Jöchle W
Wolfgang Jöchle Assoc. Inc., Denville, NJ 07834, USA.
Equine Vet J Suppl. 1989 Jun(7):117-20. doi: 10.1111/j.2042-3306.1989.tb05669.x.
In this uncontrolled clinical study 12 investigators cooperated to evaluate the analgesic and sedative effect of detomidine (DORMOSEDAN; Farmos Group Ltd; Finland) in 234 horses with abdominal pain caused by colic. The study was designed to use each animal as its own control and to evaluate its response to the drug over a 60 min period. Detomidine was given intravenously (i.v.) once in 169 cases (167 horses, 1 mule, 1 donkey) at a dose of 20 micrograms/kg bodyweight (bwt), and to 65 horses at 40 micrograms/kg bwt. The higher dose was used predominantly in horses with severe pain which were more often in poor health and therefore given a poor prognosis. Sedation and analgesia, rated as satisfactory or highly satisfactory, was achieved in 96 per cent of cases, without obvious differences between doses, sex, breed and species. First clinical signs of sedation and analgesia were recorded within 2.5 and 3.2 mins, respectively, and deep sedation and analgesia were achieved by 4.2 and 5.1 mins. Objective evaluation of analgesia was based on clinical scores related to behaviour (eg sweating, kicking, pawing, head and body movement, stretching, lip curling, attitude and appetite). In five of seven of these parameters the 40 micrograms/kg bwt treatment scored higher initially (P < 0.001) and took longer to return to normal. Although most cases treated with 20 micrograms/kg bwt returned to almost normal levels by 15 mins, those treated with 40 micrograms/kg required 30 mins. Animals not responding to either dose of detomidine went to surgery and/or were destroyed. These involved intestinal strangulation, incarceration, and torsion or rotation of the intestinal tract. No differences were found between doses in the occurrence of side effects. As expected, heart rates and respiratory rates decreased and recovered slowly. Other side effects were recorded in approximately 37 per cent of cases and consisted of instability (27.1 per cent of all other side effects), sweating (14.5 per cent), cardiovascular abnormalities (arrhythmias: 15.1 per cent) and abnormal reactions to sensorial stimuli (6.6 per cent). Less than 20 per cent of the side effects were classified as 'strong' or 'very strong' and none was considered serious. No deaths were attributed to the drug.

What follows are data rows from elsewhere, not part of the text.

(* ===== verification/Prelude.v ===== *)
(** * libuzmq: the user-space TCP/IP stack under ZeroMQ

    libuzmq is ZeroMQ on a TCP/IP stack of its own: the C++ sources under [src/src]
    call the sockets of the lwIP stack under [src/lwip], whose core is C. This
    development models the C core in the configuration of the build
    ([src/src/lwipopts.h]) and proves what its parts promise each other.

    ** The parts and how they interact

    Memory comes from two allocators: the heap ([mem.c]) and the pools ([memp.c]).
    Packets ([pbuf.c]) are reference-counted chains of buffers that live in this
    memory. The link layer resolves addresses with ARP ([etharp.c]), which queues
    packets and is driven by frames, by packets to send and by a timer;
    [ip4_route] chooses the interface. TCP ([tcp_in.c], [tcp_out.c], [tcp.c]) builds
    streams from packets; the checksums ([inet_chksum.c]) and the byte order
    functions ([def.c]) serve all layers. Timers ([timeouts.c]) drive the
    protocols. The project's own containers ([list.c], [hash.c], [hmap.c]) index its
    connections.

    ** Files

    - [Prelude]: machine integers, the result type [outcome] of code that can
      fail an assertion ([Assert]), leave the language ([Undef]) or run out of fuel
      ([Diverge]), its notations, the lemmas and tactics that the files share.
    - [Def] ([core/def.c]), [Chksum] ([core/inet_chksum.c]), [Ip4Addr]
      ([core/ipv4/ip4_addr.c]): whole files, function by function.
    - [Mem] ([core/mem.c]): the heap, [struct mem] objects by their index, [lfree],
      first fit, merging. [Memp] ([core/memp.c]): pools as linked free elements.
    - [PbufMem]: what [pbuf.c] sees of memory, and the class [Allocator] with its
      laws [AllocatorLaws]; [PbufInst] proves the laws for [Mem] and [Memp] together.
      [Pbuf]: every function of [core/pbuf.c]. [PbufChain] has the predicates on
      chains; [PbufRead], [PbufWrite], [PbufRef], [PbufShrink], [PbufAlloc] and
      [PbufProps] hold the theorems, for every allocator that keeps the laws.
    - [Timeouts] ([core/timeouts.c]): the timer queue; handlers may change it.
    - [DList] ([core/list.c]), [Hash] ([core/hash.c]), [Hmap] ([core/hmap.c], [mlib/hmap.h]).
    - [Route]: [struct netif] and [ip4_route] of [core/ipv4/ip4.c].
    - [Etharp] ([core/ipv4/etharp.c]): the whole file; packet buffers and the link are
      the class [Packets] with the laws [PacketsLaws].
    - [Tcp]: the control block, sequence numbers, the receive window, the pool of
      segments, control segments and retransmission queues ([core/tcp.c],
      [core/tcp_out.c]). [TcpRecv]: the half of [tcp_receive] ([core/tcp_in.c]) that
      deals with text. [TcpStream]: its invariant, lemma by lemma. [TcpProps]: its
      properties. What is below TCP is the class [TcpNet].
    - [Chain]: packets as chains of payloads. [Ip4Hdr]: the IPv4 header. [Ip4Reass]:
      reassembly, [Ip4Frag]: fragmentation ([core/ipv4/ip4_frag.c]); pbufs, ICMP errors and
      the interface are the classes [ReassNet] and [FragNet]. [Ip4ReassOk]: the invariant
      [reass_ok] and what one call of [ip4_reass] does (the relation [step]); [Ip4ReassProps],
      [Ip4ReassDone], [Ip4FragProps]: the theorems; [Ip4Examples]: witnesses.
    - [Udp]: [core/udp.c] over the class [UdpNet]; [UdpOk]: the invariant [udp_ok] of the
      control blocks; [UdpProps] and [UdpRound]: choosing the socket, the calls, the datagram.
      [Ip4]: [core/ipv4/ip4.c] over the classes [IpUpper] (protocols above) and [IpLink]
      (interfaces); [Ip4Ok]: the header and its checksum; [Ip4Props]: input and output.
      [UdpIp]: UDP and IPv4 of two hosts together. [Icmp]: [core/ipv4/icmp.c] over [Ip4] and the
      class [IcmpNet]; [IcmpProps]. [UdpExamples], [UdpIpExamples]: witnesses.
    - [TcpAck]: the half of [tcp_receive] that deals with acknowledgements; the
      invariant [send_ok] of the send queues. [TcpReceive]: both halves together.
      [TcpOpt]: [tcp_parseopt]. [TcpProcess]: the state machine [tcp_process], aborting and
      purging; the application is the class [TcpApp]. [TcpClose] and [TcpHandshake]:
      its theorems.
    - [TcpOut]: [tcp_write], [tcp_send_fin], [tcp_split_unsent_seg] and [tcp_output]
      ([core/tcp_out.c]); pbufs and the link are the classes [TcpBufs] and [TcpLink].
      [TcpSend] and [TcpOutput]: the invariant [sender_ok] and what queueing and sending
      promise. [TcpSendErrors]: where they go wrong. [TcpSession]: sender and receiver
      together. [TcpSendExamples]: a link and sessions on it.
    - [TcpStack]: the control blocks of the stack and their lists, [tcp_close], [tcp_shutdown] and
      [tcp_abort]; [TcpTimer]: [tcp_tmr] and what it calls ([core/tcp.c]). The callbacks of the
      application are the class [TcpEvents]. [TcpStackOk]: the invariant [stack_ok] of the lists;
      [TcpTimerOk]: what the timers do with one connection; [TcpTimerProps], [TcpTimeouts]: the
      theorems; [TcpTimerExamples]: witnesses.
    - [TcpNetml]: the multi-node extension ([LWIP_NETML] in [tcp_in.c], [tcp_out.c], [netml.h]): segments in a
      store by their addresses, the nodes of a connection, [tcp_write_netml], [tcp_netml_input] and
      [tcp_output] of such connections; walks along a queue have the number of segments in the store as fuel,
      one more than any queue needs. [TcpNetmlProps]: receiving; [TcpNetmlSend]: writing; [TcpNetmlRound]: both
      together; [TcpNetmlAck]: acknowledgements; [TcpNetmlExamples]: witnesses.
    - [TcpApi]: the calls that make, bind and open connections ([tcp_alloc], [tcp_bind], [tcp_listen], [tcp_connect]) and changed addresses of
      interfaces ([core/tcp.c]); [TcpApiProps]: they keep [stack_ok]. [TcpHeader]: the checks of the TCP header; [TcpInput]: where a segment
      goes, listeners and TIME-WAIT; [TcpEvents]: segments of active connections and the callbacks they cause, and [tcp_input] as a whole
      ([core/tcp_in.c]); [TcpInputProps], [TcpEventsProps]: the theorems; [TcpInputExamples]: witnesses.
    ** What the theorems show

    - Heap and pools: clients that use the pointers they hold in any order get
      disjoint memory, every pointer is taken back, trimming fails its assertion only for the last block, allocation takes the first
      block that fits and fails only when there is none ([heap_clients_safe],
      [mem_malloc_first_fit], [malloc_free_roundtrip], [pool_clients_safe]).
    - Packets: every operation is described by the concatenated data, whatever the
      segmentation, with reference counts and length fields exact and other
      memory untouched ([pbuf_free_refcounts], [pbuf_alloc_pool],
      [pbuf_realloc_truncates], [copy_packet], [copy_partial_slice], ...).
    - Checksums: the algorithms agree with RFC 1071 and with each other, for any
      segmentation and alignment; pseudo headers as in RFC 793.
    - Timers: due timers run once, in order, and the queue stays sorted across
      wrap-around ([stack_timers_in_order]), but one that is exactly one interval late runs twice
      ([late_timer_runs_twice]); sleep times are exact.
    - Containers: the pointer structures refine sequences and finite maps.
    - ARP: every call with a whole header returns ([etharp_safe]; shorter ones: [short_header_undefined]), keeps the table consistent and keeps account of the
      packets it holds; learning, ageing and recycling as documented.
    - TCP reassembly: whatever the order, overlap and repetition of segments within
      the announced window, no assertion fails and what is passed on is the
      peer's stream ([receive_in_stream], [segments_in_any_order]); the announced
      window never shrinks ([recved_opens_window]).
    - Fragments: reassembly survives any input and accounts for its pbufs ([reass_safe]),
      gives on nothing but whole datagrams ([reass_only_whole]), every datagram whose fragments
      arrive ([reass_completes]), and gives up the others ([reass_gives_up]); fragmentation
      sends all of a datagram ([frag_sends_whole]), so that it arrives
      ([frag_reass_roundtrip]), but not with every MTU ([frag_loses_end]).
    - IPv4: which packets are taken, and, if the protocols above return, that [ip4_input] returns for every packet with four bytes in its
      first pbuf ([ip4_input_takes], [ip4_input_safe]); what is sent is valid ([ip4_output_valid]), its checksum added up on
      the way is right ([inline_chksum_inet]). UDP: bindings stay apart ([udp_calls_safe]), a datagram finds
      its socket ([udp_input_demux]), free ports are found ([udp_new_port_finds]), and what is sent is received, by UDP
      alone ([udp_send_receive]) and through IPv4 ([udp_over_ip]). ICMP: pings are answered
      ([icmp_echo_answered]), errors reported ([icmp_error_sent]), any message survived ([icmp_input_safe]).
    - TCP state machine: a segment with an acknowledgement in one of the states ESTABLISHED to LAST-ACK takes the connection
      where RFC 793 says, releases exactly what is acknowledged and keeps both
      directions consistent ([tcp_receive_both_halves], [process_follows_rfc793]);
      the handshake establishes these invariants ([handshake_establishes],
      [accepted_establishes]); refused connections are freed
      ([refused_connection_freed]); resets and SYNs that do not fit change nothing
      ([blind_segments_challenged]); duplicate acknowledgements and round-trip
      times ([fast_retransmit_once], [rtt_estimator_bounded]); options
      ([parseopt_total], [mss_option_roundtrip]).
    - TCP output: what is written is queued, sent and kept until it is acknowledged, at its
      place in the stream ([write_appends], [fin_behind_text], [output_in_stream]);
      from end to end, the reader gets a prefix of what was written, whatever the
      network does within the window, as long as nothing is written behind a fast retransmit ([session_end_to_end], for streams of up to 1 GiB
      less 64 KiB, so that a sequence number stands for one position).
    - TCP timers: they return whatever the callbacks do, as long as none frees a connection for which a FIN waits behind refused data ([timers_return]), resend what is not
      acknowledged ([timeout_resends]), try a pending close again ([close_retried]) and give up a silent peer
      ([silent_peer_given_up]), but leave a closed window closed ([zero_window_stalls]). The loops over the active
      connections have fuel, since callbacks can restart them; [timers_return] shows that some fuel is
      enough for every state.
    - Several nodes over one TCP connection: what is written for a node is queued ([write_netml_queues]), passed on
      by the peer as it was written ([netml_round_trip]), apart from the other nodes ([netml_streams]), and freed when
      it is acknowledged ([netml_ack_frees]); the application may refuse data ([refused_drops], [handler_delivers]).
      But reordering stops a node ([early_segment_stops]), a segment the driver holds is lost ([busy_segment_lost]),
      node numbers are not checked ([unknown_node_undefined]) and marks are wrong ([resend_marks]). The node queues of a connection are
      freed with it ([purge_nodes_frees]).
    - TCP calls and input: every series of legal calls keeps the lists right ([tcp_calls_keep_lists]), a free port is found ([tcp_new_port_finds]), unless the
      counter wraps ([wrapped_port_refused]); the header that is sent is the one that is read ([header_roundtrip]), a segment finds
      its connection ([demux_right]), a SYN opens one ([syn_opens_connection], [syn_packet_opens]), a connection in TIME-WAIT answers ([timewait_answers]), data and
      the end of the stream are reported ([segment_reported], [refused_data_kept], [close_in_callback]), a reset frees ([reset_frees]). Callbacks that free other
      blocks do harm in two places ([addr_changed_use_after_free], [aborted_connection_read]).
    - Errors: inputs for which the code stops, leaks or accepts what it should not
      ([mem_trim_at_end_aborts], [pbuf_dechain_dangling], [aton_overflow_accepted],
      [window_overrun_asserts], [output_overruns_window], [split_keeps_fin],
      [split_frees_twice], [small_mss_stops_write], [write_behind_retransmit], [unsent_ack_stops],
      [failed_connect_port_unreserved], [listener_closed_by_alloc]).

    ** Conventions, bounds and fuel

    A w-bit integer is a [Z] with its wrap-around written out ([u8], [u16], [u32],
    [u64]). [LWIP_ASSERT] and [LWIP_ERROR] end the process in this port: [Assert].
    Loops that are not structural carry fuel. A loop over a chain of pbufs has one
    more than the number of pbufs that exist, a walk through the heap one more than
    the number of headers, a walk through a hash chain one more than the number of
    nodes: a structure without a cycle is shorter. [check_loop] of [Timeouts] is
    proved to return for every fuel above the number of due timers. Theorems that a
    function returns are proved as such: the result is [Ret], never [Diverge].

    ** Not modelled

    IPv6, DHCP, AUTOIP, SACK, TCP timestamps and window scaling are compiled out.
    The socket layer ([api/]), [sys_arch.c] and the drivers are threads,
    mailboxes and device I/O around the core. [stats.c], [init.c] and [sys.c] have no
    behaviour of their own. The PPP, SNMP and application directories are not
    part of the build. The C++ sources of ZeroMQ are another language.
    Parameters: the protocols above IPv4 and the errors they cause ([IpUpper]), links, drivers and callbacks. The driver answers within its
    call: [seg_busy] of a segment changes only when it is sent, so a pbuf that the driver releases later is not seen.

    Not modelled: the hash table [seq_history] of DPDK ([NETML_AGG]), IGMP, raw sockets, Ethernet, interfaces and DNS. *)

From stdpp Require Export base tactics numbers list gmap.
From Stdlib Require Export ZArith Lia Bool.
Export List.ListNotations.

在这项非对照临床研究中,12名研究人员合作评估了右美托咪定(多咪静;法莫斯集团有限公司;芬兰)对234匹因绞痛引起腹痛的马匹的镇痛和镇静效果。该研究旨在将每只动物作为自身对照,并评估其在60分钟内对药物的反应。169例(167匹马、1头骡子、1头驴)静脉注射(i.v.)右美托咪定,剂量为20微克/千克体重(bwt),65匹马静脉注射剂量为40微克/千克bwt。较高剂量主要用于疼痛严重的马匹,这些马匹健康状况较差,因此预后不良。镇静和镇痛效果被评为满意或高度满意的病例占96%,不同剂量、性别、品种和物种之间无明显差异。镇静和镇痛的首次临床体征分别在2.5分钟和3.2分钟内记录到,深度镇静和镇痛分别在4.2分钟和5.1分钟时达到。镇痛的客观评估基于与行为相关的临床评分(如出汗、踢腿、刨地、头部和身体运动、伸展、卷唇、姿势和食欲)。在这些参数中的7个参数中的5个参数中,40微克/千克bwt治疗组最初得分更高(P < 0.001),恢复正常所需时间更长。虽然大多数接受20微克/千克bwt治疗的病例在15分钟时恢复到几乎正常水平,但接受40微克/千克治疗的病例需要30分钟。对两种剂量右美托咪定均无反应的动物进行了手术和/或安乐死。这些情况包括肠绞窄、嵌顿以及肠道扭转或旋转。不同剂量之间在副作用发生率方面未发现差异。正如预期的那样,心率和呼吸频率下降且恢复缓慢。约37%的病例记录到其他副作用,包括站立不稳(占所有其他副作用的27.1%)、出汗(14.5%)、心血管异常(心律失常:15.1%)以及对感觉刺激的异常反应(6.6%)。不到20%的副作用被归类为“强烈”或“非常强烈”,且无一被认为严重。没有死亡归因于该药物。